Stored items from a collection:
=== Begin Enclosure ===

(* ===== verification/ErrorTable.v ===== *)
(** * Error tables (agent-errors.ts, dashboard/errors.ts)

    The literal tables of the agent error system: one [ErrorMapping] per
    on-chain code and per SDK error name, the names of the SDK's numeric codes
    and the numbers of the [SIGIL_ERROR__*] discriminants; and, from the
    program, the variants of its error enum in order.  Text is kept as the
    bytes of its UTF-8 encoding. *)

From S2P Require Import Prelude.

Local Open Scope Z_scope.
Local Open Scope string_scope.

Inductive ErrorCategory : Type :=
| INPUT_VALIDATION
| TRANSIENT
| RATE_LIMIT
| PERMISSION
| RESOURCE_NOT_FOUND
| SPENDING_CAP
| POLICY_VIOLATION
| PROTOCOL_NOT_SUPPORTED
| ESCALATION_REQUIRED
| FATAL.

#[export] Instance ErrorCategory_eq_dec : EqDecision ErrorCategory.
Proof. solve_decision. Defined.

Record RecoveryAction : Type := {
  ra_action : string;
  ra_description : string;
  ra_tool : option string
}.

Record ErrorMapping : Type := {
  em_name : string;
  em_message : string;
  em_category : ErrorCategory;
  em_retryable : bool;
  em_retry_after_ms : option Z;
  em_recovery_actions : list RecoveryAction
}.

Notation mapping := Build_ErrorMapping (only parsing).
Notation act a d := (Build_RecoveryAction a d None) (only parsing).
Notation act_tool a d t := (Build_RecoveryAction a d (Some t)) (only parsing).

=== End Enclosure ===

** Problem description **
Where the line containing "Local Open Scope Z_scope." appears in the records above, begin copying and continue through the last line; copy each line exactly and include no others.

** Answer space **
Local Open Scope Z_scope.
Local Open Scope string_scope.

Inductive ErrorCategory : Type :=
| INPUT_VALIDATION
| TRANSIENT
| RATE_LIMIT
| PERMISSION
| RESOURCE_NOT_FOUND
| SPENDING_CAP
| POLICY_VIOLATION
| PROTOCOL_NOT_SUPPORTED
| ESCALATION_REQUIRED
| FATAL.

#[export] Instance ErrorCategory_eq_dec : EqDecision ErrorCategory.
Proof. solve_decision. Defined.

Record RecoveryAction : Type := {
  ra_action : string;
  ra_description : string;
  ra_tool : option string
}.

Record ErrorMapping : Type := {
  em_name : string;
  em_message : string;
  em_category : ErrorCategory;
  em_retryable : bool;
  em_retry_after_ms : option Z;
  em_recovery_actions : list RecoveryAction
}.

Notation mapping := Build_ErrorMapping (only parsing).
Notation act a d := (Build_RecoveryAction a d None) (only parsing).
Notation act_tool a d t := (Build_RecoveryAction a d (Some t)) (only parsing).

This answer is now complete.